Built by Isuri Wijegunawardhana · Python · Flask · JavaScript · Google Gemini API · 76 automated tests
A production-grade data quality monitoring platform that automatically profiles multiple databases in parallel, detects statistical anomalies using three algorithms, generates AI-powered plain-English explanations and root cause analysis, sends real-time Slack and email alerts, and presents everything in a professional web dashboard — without any manual intervention after setup.
Target audience: Data engineers and developers who need automated data quality monitoring across multiple databases. Built for technical teams — inspired by the data observability category that enterprise platforms address commercially.

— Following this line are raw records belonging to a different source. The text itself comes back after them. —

(** The events that print or enqueue a record carry a buffer that does not
    start with the end marker. *)
Definition content_event_ok (p : mtail_params) (e : event) : Prop :=
  match e with
  | Direct _ buf | Enqueued _ buf => zlookup buf 0 ≠ Some (end_marker p)
  | _ => True
  end.

Definition is_enqueue (e : event) : bool :=
  match e with
  | Enqueued _ _ => true
  | _ => false
  end.

(** With [num_lines = 0] no file ever leaves the state it starts in, and
    nothing is enqueued. *)
Definition unbuffered (st : state) : Prop :=
  Forall (λ fd, end_reached fd = true ∧ rb fd = ring_buffer_init 0) (f_array st) ∧
  Forall (λ e, is_enqueue e = false) (log st).

(** The buffer of a file is null exactly when the end was reached. *)
Definition buffer_matches_flag (fd : file_data) : Prop :=
  line (rb fd) = None ↔ end_reached fd = true.

(** A file that has not reached the end has a buffer that can be drained. *)
Definition drainable (p : mtail_params) (fd : file_data) : Prop :=
  end_reached fd = false →
  (∃ q, represents (rb fd) q) ∨ rb fd = ring_buffer_init (num_lines p).

(** The file of the last header of a log that starts after a header of file
    [last]. *)
Definition last_header (last : Z) (l : list event) : Z :=
  foldl (λ acc e, match e with Header i _ => i | _ => acc end) last l.

(** No header of a log repeats the file of the header before it, [last]
    being the file of the header before the log. *)
Fixpoint headers_change (last : Z) (l : list event) : Prop :=
  match l with
  | [] => True
  | Header i _ :: l' => i ≠ last ∧ headers_change i l'
  | _ :: l' => headers_change last l'
  end.

(** The headers of the log change from one to the next, and
    [last_file_printed] is the file of the last one. *)
Definition headers_ok (st : state) : Prop :=
  headers_change (-1) (log st) ∧ last_file_printed st = last_header (-1) (log st).

(** ** Concrete inputs *)

Definition text (s : string) : list char := list_ascii_of_string s.

(** The records ["\n"] and ["a\n"] as [getdelim] hands them to [enqueue]. *)
Definition rec_empty_line : list char * Z := ([LF; NUL], 2).
Definition rec_a : list char * Z := (text "a" ++ [LF; NUL], 3).

(** The three lines of scenario C and a fourth one, as [enqueue] gets them. *)
Definition rec_of (s : string) : list char * Z :=
  (text s ++ [LF; NUL], Z.of_nat (length (text s)) + 2).

(** One file, [ab] followed by a NUL, read with the NUL as delimiter. *)
Definition fs_ab : filesystem :=
  λ name, if decide (name = "log"%string) then Some (text "ab" ++ [NUL]) else None.

Definition params_ab : mtail_params :=
  {| num_lines := 0; quiet := true; files := ["log"%string];
     delim := NUL; end_marker := NUL |}.



(** One round over [fs_ab], after which the loop stops. *)
Definition round_ab : round := {| disk := fs_ab; stop_conditions_met := true |}.

(** Two files followed with [-n 1].  In the first round [A] holds one line and
    no filler yet, [B] holds one line and a filler byte; in the second round
    a filler byte has appeared behind the line of [A]. *)
Definition fs_round1 : filesystem :=
  λ name, if decide (name = "A"%string) then Some (text "a1" ++ [LF])
          else if decide (name = "B"%string) then Some (text "b1" ++ [LF; NUL])
          else None.

Definition fs_round2 : filesystem :=
  λ name, if decide (name = "A"%string) then Some (text "a1" ++ [LF; NUL])
          else if decide (name = "B"%string) then Some (text "b1" ++ [LF; NUL])
          else None.

Definition params_two : mtail_params :=
  {| num_lines := 1; quiet := false; files := ["A"%string; "B"%string];
     delim := LF; end_marker := NUL |}.

Definition round1 : round := {| disk := fs_round1; stop_conditions_met := false |}.
Definition round2 : round := {| disk := fs_round2; stop_conditions_met := true |}.

(** The states of that run after its first and after its second round, and
    the entry of [A] after the first round. *)
Definition state_after_round1 : state :=
  Eval vm_compute in
    match follow params_two [round1] (init_state params_two) with
    | Ok (st, _) => st
    | _ => init_state params_two
    end.

Definition state_after_round2 : state :=
  Eval vm_compute in
    match follow params_two [round2] state_after_round1 with
    | Ok (st, _) => st
    | _ => init_state params_two
    end.

Definition file_A_after_round1 : file_data :=
  Eval vm_compute in default (init_file params_two) (f_array state_after_round1 !! 0%nat).

(** Two files of which the second cannot be opened. *)
Definition params_missing : mtail_params :=
  {| num_lines := 10; quiet := false; files := ["log"%string; "missing"%string];
     delim := LF; end_marker := NUL |}.

Definition round_missing : round := {| disk := fs_ab; stop_conditions_met := false |}.

(** ** Further notions and inputs *)

(** The slot that the next call of [enqueue] writes. *)
Definition next_index (r : ring_buffer) : Z :=
  let latest := latest_index r + 1 in
  if decide (capacity r ≤ latest) then 0 else latest.

(** The buffer of capacity 3 after the four lines of scenario C. *)
Definition buffer_abcd : ring_buffer :=
  Eval vm_compute in
    default (ring_buffer_init 3)
      (enqueue_all (ring_buffer_init 3) [rec_of "a"; rec_of "b"; rec_of "c"; rec_of "d"]).

(** All streams of an array are open; all are null. *)
Definition all_open (arr : list file_data) : Prop :=
  Forall (λ fd, is_Some (fp fd)) arr.

Definition all_closed (arr : list file_data) : Prop :=
  Forall (λ fd, fp fd = None) arr.

(** An entry with its stream closed; an entry with its stream opened on
    [name]. *)
Definition closed (fd : file_data) : file_data := set_fp fd None.

Definition opened_on (fd : file_data) (name : string) : file_data :=
  set_fp fd (Some {| path := name; offset := 0 |}).

(** [headed need last l]: in the log [l], which starts after a header of file
    [last], headers occur only if [need] holds, and then every record that is
    printed directly or enqueued belongs to the file of the header before
    it.  Drains are not constrained. *)
Fixpoint headed (need : bool) (last : Z) (l : list event) : Prop :=
  match l with
  | [] => True
  | Header i _ :: l' => need = true ∧ headed need i l'
  | Direct i _ :: l' | Enqueued i _ :: l' =>
      (need = true → i = last) ∧ headed need last l'
  | Drained _ _ :: l' => headed need last l'
  end.

(** The events that print a header. *)
Definition is_header (e : event) : bool :=
  match e with
  | Header _ _ => true
  | _ => false
  end.

(** The state during a pass over file [i], [pfn] being [print_file_name]. *)
Definition pass_ok (p : mtail_params) (i : Z) (pfn : bool) (st : state) : Prop :=
  headed (need_to_print_file_name p) (-1) (log st) ∧
  last_file_printed st = last_header (-1) (log st) ∧
  (if need_to_print_file_name p then pfn = true ∨ last_file_printed st = i
   else pfn = false).

(** The delimiter of a file: [delim] until the end is reached, the end marker
    afterwards; with [num_lines = 0] the end counts as reached from the start
    and the delimiter stays [delim]. *)
Definition delimiter_ok (p : mtail_params) (fd : file_data) : Prop :=
  f_delim fd = (if end_reached fd && negb (bool_decide (num_lines p = 0))
                then end_marker p else delim p) ∧
  (num_lines p = 0 → end_reached fd = true).
(** A geocoding candidate.  Coordinates are exact numbers (fixed units).
    Every candidate a geocoder returns carries ['lat'] and ['lon'];
    ['boundingbox'] is optional (minlon, minlat, maxlon, maxlat), and so is
    ['components'], the raw address fields, removed by the Candidate Filter. *)
Record geocoding := mkGeocoding {
  lat : Z;
  lon : Z;
  boundingbox : option (Z * Z * Z * Z);
  components : option (dict cval)
}.

Notation cluster := (dict geocoding) (only parsing).

(** shapely geometries: [geometry.box( *bbox)], or [geometry.Point(lon, lat)]
    when there is no bounding box ([*None] raises TypeError). *)
Inductive extent :=
  | Point (x y : Z)
  | Box (minx miny maxx maxy : Z).

Definition extent_of (g : geocoding) : extent :=
  match boundingbox g with
  | Some (a, b, c, d) => Box a b c d
  | None => Point (lon g) (lat g)
  end.

Definition bounds (e : extent) : Z * Z * Z * Z :=
  match e with
  | Point x y => (x, y, x, y)
  | Box a b c d => (Z.min a c, Z.min b d, Z.max a c, Z.max b d)
  end.

(** [source.intersection(target).bounds] is a non-empty tuple exactly when
    the two closed extents share a point. *)
Definition intersects (e1 e2 : extent) : bool :=
  let '(a1, b1, c1, d1) := bounds e1 in
  let '(a2, b2, c2, d2) := bounds e2 in
  (Z.max a1 a2 <=? Z.min c1 c2) && (Z.max b1 b2 <=? Z.min d1 d2).

(** numpy: [(lat, lon) in coords] for an array [coords] of shape (n, 2) is
    [(coords == (lat, lon)).any()]: true when some row agrees with the pair
    in at least one of the two columns. *)
Definition np_contains (p : Z * Z) (coords : list (Z * Z)) : bool :=
  existsb (fun q => (fst q =? fst p) || (snd q =? snd p)) coords.

Section Grower.

(** [geopy.distance.great_circle(p, q).kilometers <= max_dist] for the
    configured [max_dist]; the same neighbourhood is the haversine [eps]
    radius of DBSCAN ([max_radians = max_dist / EARTH_RADIUS]). *)
Variable within_max_dist : Z * Z -> Z * Z -> bool.

Definition coords_of (g : geocoding) : Z * Z := (lat g, lon g).

(** [coords_from_locations]: the lat/lon of every value; raises on none. *)
Definition coords_list (locations : dict geocoding) : list (Z * Z) :=
  map (fun kv => coords_of (snd kv)) locations.

Definition coords_from_locations (locations : dict geocoding) : res (list (Z * Z)) :=
  match coords_list locations with
  | [] => Err ValueError
  | cs => Ok cs
  end.

(** [locations_from_coords]: the items whose (lat, lon) is [in] the array. *)
Definition locations_from_coords (coords : list (Z * Z)) (locations : dict geocoding)
  : dict geocoding :=
  filter (fun kv => np_contains (coords_of (snd kv)) coords) locations.

(** DBSCAN with [min_samples = 1] (the default [min_size]): every point is a
    core point, so the clusters are the connected components of the
    neighbourhood graph, labelled in the order of their first point; no
    point is an outlier.  Points are added in input order; a point joins
    (and merges) every component it neighbours, kept at the position of the
    first one. *)
Definition touches (p : Z * Z) (c : list (Z * Z)) : bool :=
  existsb (within_max_dist p) c.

Standard database monitoring tells you when a server goes offline. It cannot detect:
- A pipeline that loaded 9 rows instead of 2,000 — server was healthy, data was silently wrong
- A null rate that jumped from 2% to 45% — upstream API changed its format with no warning
- Prices multiplied by 100 due to a currency conversion bug — every row loaded successfully
- Schema drift — a column type changed in production, breaking downstream dashboards silently
- Cross-database inconsistency — customer counts diverged 80% between CRM and orders database
DQ Monitor catches all of these. It operates in the data observability space — the missing layer above infrastructure monitoring that every data team needs, and one of the fastest-growing problem areas in modern data engineering.
| Feature | Description |
|---|---|
| Multi-source profiling | Profiles multiple databases simultaneously using ThreadPoolExecutor |
| 3-algorithm anomaly detection | Z-Score, IQR, and Isolation Forest running in parallel across all sources |
| LLM explanations | Plain-English anomaly explanations via Google Gemini API (free tier) |
| Root cause analysis | 3 ranked likely causes + SQL queries to run + concrete fix instructions |
| AI chat assistant | Ask natural-language questions about your data quality in the dashboard |
| Cross-DB checks | Row count consistency, null rates, schema differences across sources |
| Scheduled pipeline | APScheduler — full pipeline runs automatically every N minutes |
| Deduplicated alerts | Slack + email alerts with 60-minute suppression window — no spam |
| Professional dashboard | Dark mode, responsive, source selector, 8-page navigation |
| One-click reports | PDF, CSV, and Excel download directly from the browser |
| History audit trail | Every pipeline run, table profiled, and alert sent — stored permanently |
| 76 automated tests | Unit, integration, and data quality tests — all pass in under 21 seconds |
76-test suite covering all four professional testing types.
python -m pytest
# 76 passed in 20.79s
| Type | Tests | What is tested |
|---|---|---|
| Unit tests | 40 | Anomaly detectors, DQ scoring, URL building, LLM explainer, root cause |
| Integration tests | 18 | Real databases, real JSON files, alert deduplication |
| Data quality tests | 8 | 4 real-world scenarios end-to-end |
| Total | 76 passed | 0 failures |
These tests prove the system's actual purpose — if something goes wrong with data, does DQ Monitor catch it?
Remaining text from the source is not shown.